## WHAT THE EXERCISE ASKS
Nothing is needed except the lines below that run from the one with "destruct (IH Hb')" through the one with "Definition Clear (enableFlattening", repeated exactly.

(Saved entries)
###

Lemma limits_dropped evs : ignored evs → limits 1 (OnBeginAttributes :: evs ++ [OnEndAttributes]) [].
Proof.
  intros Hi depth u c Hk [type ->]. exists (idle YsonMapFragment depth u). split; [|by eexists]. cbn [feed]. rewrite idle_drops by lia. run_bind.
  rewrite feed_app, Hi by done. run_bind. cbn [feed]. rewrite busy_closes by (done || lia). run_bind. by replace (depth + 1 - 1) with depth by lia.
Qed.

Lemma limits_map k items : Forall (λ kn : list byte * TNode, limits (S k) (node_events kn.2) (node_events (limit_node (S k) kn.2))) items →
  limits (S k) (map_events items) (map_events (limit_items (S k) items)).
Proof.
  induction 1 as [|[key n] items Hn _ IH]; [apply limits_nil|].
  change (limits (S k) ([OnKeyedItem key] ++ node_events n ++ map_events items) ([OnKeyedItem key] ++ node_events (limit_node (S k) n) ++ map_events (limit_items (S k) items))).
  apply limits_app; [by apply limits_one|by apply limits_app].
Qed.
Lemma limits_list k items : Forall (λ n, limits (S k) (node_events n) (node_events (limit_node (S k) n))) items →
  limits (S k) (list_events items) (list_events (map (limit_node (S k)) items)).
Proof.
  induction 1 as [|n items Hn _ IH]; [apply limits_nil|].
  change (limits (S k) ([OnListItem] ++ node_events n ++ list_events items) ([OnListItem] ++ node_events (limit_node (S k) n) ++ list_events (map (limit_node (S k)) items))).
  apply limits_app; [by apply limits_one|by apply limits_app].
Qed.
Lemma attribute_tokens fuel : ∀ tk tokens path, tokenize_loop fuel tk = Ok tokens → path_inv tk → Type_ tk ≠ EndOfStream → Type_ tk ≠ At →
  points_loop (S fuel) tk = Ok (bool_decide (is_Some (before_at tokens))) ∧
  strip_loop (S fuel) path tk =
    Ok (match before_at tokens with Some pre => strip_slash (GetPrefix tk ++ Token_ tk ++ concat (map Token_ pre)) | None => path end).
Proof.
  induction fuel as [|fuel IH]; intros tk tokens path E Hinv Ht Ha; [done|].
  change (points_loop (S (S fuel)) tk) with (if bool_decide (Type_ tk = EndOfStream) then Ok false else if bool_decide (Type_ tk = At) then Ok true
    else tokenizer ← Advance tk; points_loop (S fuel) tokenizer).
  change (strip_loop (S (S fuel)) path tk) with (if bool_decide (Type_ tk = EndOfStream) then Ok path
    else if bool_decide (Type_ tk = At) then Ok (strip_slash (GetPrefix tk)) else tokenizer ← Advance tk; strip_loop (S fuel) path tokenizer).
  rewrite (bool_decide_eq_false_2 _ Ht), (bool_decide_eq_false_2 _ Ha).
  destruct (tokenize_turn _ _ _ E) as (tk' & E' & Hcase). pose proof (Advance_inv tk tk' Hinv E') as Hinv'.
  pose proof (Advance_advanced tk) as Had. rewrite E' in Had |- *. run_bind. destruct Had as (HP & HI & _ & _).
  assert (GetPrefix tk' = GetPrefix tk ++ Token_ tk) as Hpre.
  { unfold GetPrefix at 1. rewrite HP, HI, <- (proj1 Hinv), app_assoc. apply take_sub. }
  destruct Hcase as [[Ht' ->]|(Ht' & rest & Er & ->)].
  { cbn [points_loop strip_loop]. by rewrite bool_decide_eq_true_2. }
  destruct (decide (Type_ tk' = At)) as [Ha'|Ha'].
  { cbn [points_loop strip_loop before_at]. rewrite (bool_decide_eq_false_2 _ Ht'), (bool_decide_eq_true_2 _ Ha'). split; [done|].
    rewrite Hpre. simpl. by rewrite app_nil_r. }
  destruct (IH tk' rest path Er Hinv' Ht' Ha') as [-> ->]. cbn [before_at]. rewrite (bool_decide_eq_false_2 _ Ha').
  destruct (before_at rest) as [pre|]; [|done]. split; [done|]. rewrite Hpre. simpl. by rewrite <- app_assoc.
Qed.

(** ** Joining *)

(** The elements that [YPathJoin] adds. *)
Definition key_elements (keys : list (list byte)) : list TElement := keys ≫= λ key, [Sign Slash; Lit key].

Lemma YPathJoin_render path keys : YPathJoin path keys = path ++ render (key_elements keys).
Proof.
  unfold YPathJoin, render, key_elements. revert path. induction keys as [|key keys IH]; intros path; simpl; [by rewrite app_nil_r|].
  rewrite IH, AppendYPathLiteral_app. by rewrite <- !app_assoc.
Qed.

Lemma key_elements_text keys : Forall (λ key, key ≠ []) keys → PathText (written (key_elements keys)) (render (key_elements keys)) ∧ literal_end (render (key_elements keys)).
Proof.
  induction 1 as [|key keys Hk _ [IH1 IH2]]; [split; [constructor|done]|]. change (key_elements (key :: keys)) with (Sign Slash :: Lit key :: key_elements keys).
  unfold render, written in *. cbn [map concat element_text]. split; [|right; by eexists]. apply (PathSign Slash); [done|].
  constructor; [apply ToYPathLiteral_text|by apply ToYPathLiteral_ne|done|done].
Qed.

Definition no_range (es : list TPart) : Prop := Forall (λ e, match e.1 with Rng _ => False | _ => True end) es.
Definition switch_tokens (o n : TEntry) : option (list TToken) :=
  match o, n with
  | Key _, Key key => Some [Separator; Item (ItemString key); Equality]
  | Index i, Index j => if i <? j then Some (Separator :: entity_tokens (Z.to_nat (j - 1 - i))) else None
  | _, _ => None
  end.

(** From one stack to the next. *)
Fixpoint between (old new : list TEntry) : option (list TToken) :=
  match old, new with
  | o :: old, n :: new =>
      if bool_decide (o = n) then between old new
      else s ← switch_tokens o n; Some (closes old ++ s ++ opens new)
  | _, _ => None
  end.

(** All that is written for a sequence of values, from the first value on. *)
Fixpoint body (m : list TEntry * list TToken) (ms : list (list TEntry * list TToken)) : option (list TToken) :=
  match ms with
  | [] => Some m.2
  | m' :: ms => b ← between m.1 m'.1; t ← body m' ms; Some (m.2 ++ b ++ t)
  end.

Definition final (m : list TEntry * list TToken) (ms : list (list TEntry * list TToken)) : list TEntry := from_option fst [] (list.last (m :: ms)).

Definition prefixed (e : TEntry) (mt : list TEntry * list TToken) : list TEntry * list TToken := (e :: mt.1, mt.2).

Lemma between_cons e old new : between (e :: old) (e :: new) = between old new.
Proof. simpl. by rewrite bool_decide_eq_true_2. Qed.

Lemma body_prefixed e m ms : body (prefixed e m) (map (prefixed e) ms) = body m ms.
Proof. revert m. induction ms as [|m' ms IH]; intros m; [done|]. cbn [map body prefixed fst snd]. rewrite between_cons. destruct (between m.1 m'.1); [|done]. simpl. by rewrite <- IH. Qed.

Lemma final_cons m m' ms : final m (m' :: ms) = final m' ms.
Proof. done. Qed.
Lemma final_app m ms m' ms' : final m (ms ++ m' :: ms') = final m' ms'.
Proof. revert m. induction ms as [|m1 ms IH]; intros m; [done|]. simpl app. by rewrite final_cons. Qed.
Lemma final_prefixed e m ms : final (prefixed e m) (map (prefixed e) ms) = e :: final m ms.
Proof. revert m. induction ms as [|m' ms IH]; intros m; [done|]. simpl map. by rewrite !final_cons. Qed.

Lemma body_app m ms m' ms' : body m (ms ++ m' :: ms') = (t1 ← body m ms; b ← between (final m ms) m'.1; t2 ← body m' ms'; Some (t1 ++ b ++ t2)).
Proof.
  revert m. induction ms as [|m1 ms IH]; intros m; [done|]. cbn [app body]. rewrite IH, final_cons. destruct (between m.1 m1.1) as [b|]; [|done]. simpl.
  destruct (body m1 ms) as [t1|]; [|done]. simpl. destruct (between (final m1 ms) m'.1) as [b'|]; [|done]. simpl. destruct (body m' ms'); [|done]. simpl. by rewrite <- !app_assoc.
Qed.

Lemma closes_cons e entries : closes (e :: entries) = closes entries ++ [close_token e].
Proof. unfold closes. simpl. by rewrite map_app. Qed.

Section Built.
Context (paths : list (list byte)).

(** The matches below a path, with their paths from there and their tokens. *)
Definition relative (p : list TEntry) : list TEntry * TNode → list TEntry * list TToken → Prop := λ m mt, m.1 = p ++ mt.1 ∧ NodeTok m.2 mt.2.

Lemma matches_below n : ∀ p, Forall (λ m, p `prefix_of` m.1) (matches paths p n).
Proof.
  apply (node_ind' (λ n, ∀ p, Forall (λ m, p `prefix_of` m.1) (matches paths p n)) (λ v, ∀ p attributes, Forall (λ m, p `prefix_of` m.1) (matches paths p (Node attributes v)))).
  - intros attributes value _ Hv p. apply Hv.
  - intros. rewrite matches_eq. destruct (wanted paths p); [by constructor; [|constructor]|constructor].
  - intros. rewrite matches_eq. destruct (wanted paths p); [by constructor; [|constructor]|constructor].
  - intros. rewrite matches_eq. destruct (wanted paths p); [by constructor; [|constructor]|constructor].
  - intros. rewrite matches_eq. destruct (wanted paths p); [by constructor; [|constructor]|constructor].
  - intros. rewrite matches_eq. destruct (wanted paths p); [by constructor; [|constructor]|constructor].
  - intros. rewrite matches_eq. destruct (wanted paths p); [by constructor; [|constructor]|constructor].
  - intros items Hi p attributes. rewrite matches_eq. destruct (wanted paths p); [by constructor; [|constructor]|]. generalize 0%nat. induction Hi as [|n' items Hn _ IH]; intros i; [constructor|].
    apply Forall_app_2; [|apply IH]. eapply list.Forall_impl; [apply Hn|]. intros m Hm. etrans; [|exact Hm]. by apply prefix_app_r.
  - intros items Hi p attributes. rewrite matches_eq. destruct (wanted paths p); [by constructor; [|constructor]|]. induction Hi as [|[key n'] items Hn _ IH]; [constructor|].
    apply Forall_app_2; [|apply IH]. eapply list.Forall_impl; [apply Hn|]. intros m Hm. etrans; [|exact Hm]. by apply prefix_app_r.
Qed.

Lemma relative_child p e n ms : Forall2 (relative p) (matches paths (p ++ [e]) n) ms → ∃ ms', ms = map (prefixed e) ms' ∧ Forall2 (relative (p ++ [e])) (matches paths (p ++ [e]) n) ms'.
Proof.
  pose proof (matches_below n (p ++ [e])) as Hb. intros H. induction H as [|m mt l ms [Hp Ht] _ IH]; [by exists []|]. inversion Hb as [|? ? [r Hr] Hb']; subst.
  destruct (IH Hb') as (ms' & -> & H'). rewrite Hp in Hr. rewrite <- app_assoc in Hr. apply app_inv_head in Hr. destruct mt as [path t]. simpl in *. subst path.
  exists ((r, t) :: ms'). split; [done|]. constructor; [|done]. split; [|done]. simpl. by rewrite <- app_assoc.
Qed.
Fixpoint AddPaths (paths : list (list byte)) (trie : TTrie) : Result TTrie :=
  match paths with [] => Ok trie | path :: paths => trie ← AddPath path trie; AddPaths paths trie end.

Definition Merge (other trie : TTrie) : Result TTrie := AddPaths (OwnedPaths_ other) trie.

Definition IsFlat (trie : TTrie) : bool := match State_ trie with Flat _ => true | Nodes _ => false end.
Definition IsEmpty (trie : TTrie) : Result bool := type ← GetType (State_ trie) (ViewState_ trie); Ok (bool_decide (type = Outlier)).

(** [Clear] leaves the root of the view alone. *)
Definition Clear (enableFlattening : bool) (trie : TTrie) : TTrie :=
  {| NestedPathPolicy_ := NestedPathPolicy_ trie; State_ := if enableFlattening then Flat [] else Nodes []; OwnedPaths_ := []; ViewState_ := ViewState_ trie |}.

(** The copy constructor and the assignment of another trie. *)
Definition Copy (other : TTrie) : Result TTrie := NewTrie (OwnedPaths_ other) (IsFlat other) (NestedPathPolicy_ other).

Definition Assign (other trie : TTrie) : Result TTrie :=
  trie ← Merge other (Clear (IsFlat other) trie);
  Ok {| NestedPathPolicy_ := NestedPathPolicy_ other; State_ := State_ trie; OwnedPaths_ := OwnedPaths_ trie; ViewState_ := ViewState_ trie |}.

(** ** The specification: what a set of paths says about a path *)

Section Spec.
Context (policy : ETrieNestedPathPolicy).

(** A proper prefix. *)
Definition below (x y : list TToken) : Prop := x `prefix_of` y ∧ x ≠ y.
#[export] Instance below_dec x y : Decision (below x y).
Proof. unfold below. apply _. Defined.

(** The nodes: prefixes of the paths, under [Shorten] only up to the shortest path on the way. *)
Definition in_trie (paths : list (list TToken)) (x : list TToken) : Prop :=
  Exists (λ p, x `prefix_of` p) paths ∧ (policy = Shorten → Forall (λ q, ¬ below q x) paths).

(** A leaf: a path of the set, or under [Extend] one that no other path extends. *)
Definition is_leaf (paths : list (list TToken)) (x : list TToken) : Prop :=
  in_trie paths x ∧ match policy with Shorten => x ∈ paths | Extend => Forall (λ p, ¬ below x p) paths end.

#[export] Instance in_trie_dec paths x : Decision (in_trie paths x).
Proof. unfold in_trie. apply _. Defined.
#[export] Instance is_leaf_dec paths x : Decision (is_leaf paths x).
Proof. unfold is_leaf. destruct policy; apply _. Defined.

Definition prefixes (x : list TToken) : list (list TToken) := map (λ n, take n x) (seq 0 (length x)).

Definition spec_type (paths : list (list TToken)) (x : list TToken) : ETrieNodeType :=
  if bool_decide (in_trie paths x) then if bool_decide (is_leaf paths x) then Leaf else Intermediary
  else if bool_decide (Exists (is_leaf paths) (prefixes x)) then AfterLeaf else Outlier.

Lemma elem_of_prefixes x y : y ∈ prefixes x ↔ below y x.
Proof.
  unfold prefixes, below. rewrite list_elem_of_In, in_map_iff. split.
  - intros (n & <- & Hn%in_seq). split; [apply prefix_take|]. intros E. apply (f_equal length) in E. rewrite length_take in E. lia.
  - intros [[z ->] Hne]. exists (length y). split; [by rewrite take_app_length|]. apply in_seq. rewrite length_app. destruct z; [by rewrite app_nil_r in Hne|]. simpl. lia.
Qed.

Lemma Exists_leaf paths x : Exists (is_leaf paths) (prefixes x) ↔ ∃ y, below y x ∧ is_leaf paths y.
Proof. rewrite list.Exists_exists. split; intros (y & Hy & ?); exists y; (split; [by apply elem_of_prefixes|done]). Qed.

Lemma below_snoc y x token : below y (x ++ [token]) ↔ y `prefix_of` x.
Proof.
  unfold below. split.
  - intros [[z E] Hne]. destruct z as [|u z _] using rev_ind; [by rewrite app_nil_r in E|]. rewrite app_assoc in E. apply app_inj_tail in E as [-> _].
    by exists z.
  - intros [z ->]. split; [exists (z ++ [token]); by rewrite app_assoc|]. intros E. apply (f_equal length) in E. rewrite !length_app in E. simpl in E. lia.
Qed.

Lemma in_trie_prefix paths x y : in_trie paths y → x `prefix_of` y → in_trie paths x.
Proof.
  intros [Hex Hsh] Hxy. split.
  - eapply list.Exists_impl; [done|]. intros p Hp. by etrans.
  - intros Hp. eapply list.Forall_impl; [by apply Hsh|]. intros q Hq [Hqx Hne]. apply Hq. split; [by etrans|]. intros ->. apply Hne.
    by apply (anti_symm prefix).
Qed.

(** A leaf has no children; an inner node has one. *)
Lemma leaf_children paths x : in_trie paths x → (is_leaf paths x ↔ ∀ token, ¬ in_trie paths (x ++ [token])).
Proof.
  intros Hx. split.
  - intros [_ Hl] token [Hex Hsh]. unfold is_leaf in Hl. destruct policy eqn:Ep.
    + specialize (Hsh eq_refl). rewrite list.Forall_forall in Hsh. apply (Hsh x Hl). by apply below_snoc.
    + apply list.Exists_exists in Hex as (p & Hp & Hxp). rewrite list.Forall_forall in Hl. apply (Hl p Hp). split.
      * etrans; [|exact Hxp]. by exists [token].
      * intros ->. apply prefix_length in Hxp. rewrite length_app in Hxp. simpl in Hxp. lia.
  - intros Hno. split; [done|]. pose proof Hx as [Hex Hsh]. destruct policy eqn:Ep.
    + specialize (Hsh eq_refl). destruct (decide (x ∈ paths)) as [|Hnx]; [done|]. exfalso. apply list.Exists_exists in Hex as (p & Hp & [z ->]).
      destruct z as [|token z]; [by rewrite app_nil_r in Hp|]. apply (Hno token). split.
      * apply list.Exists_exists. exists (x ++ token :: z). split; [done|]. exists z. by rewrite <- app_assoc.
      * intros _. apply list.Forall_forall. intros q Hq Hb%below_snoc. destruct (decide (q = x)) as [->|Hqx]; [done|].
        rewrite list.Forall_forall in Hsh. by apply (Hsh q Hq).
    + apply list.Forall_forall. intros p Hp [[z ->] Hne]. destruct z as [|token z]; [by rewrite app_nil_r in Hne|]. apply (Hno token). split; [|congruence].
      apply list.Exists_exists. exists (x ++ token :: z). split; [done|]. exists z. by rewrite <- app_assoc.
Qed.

###

## SOLUTION TO THIS TASK
  destruct (IH Hb') as (ms' & -> & H'). rewrite Hp in Hr. rewrite <- app_assoc in Hr. apply app_inv_head in Hr. destruct mt as [path t]. simpl in *. subst path.
  exists ((r, t) :: ms'). split; [done|]. constructor; [|done]. split; [|done]. simpl. by rewrite <- app_assoc.
Qed.
Fixpoint AddPaths (paths : list (list byte)) (trie : TTrie) : Result TTrie :=
  match paths with [] => Ok trie | path :: paths => trie ← AddPath path trie; AddPaths paths trie end.

Definition Merge (other trie : TTrie) : Result TTrie := AddPaths (OwnedPaths_ other) trie.

Definition IsFlat (trie : TTrie) : bool := match State_ trie with Flat _ => true | Nodes _ => false end.
Definition IsEmpty (trie : TTrie) : Result bool := type ← GetType (State_ trie) (ViewState_ trie); Ok (bool_decide (type = Outlier)).

(** [Clear] leaves the root of the view alone. *)
Definition Clear (enableFlattening : bool) (trie : TTrie) : TTrie :=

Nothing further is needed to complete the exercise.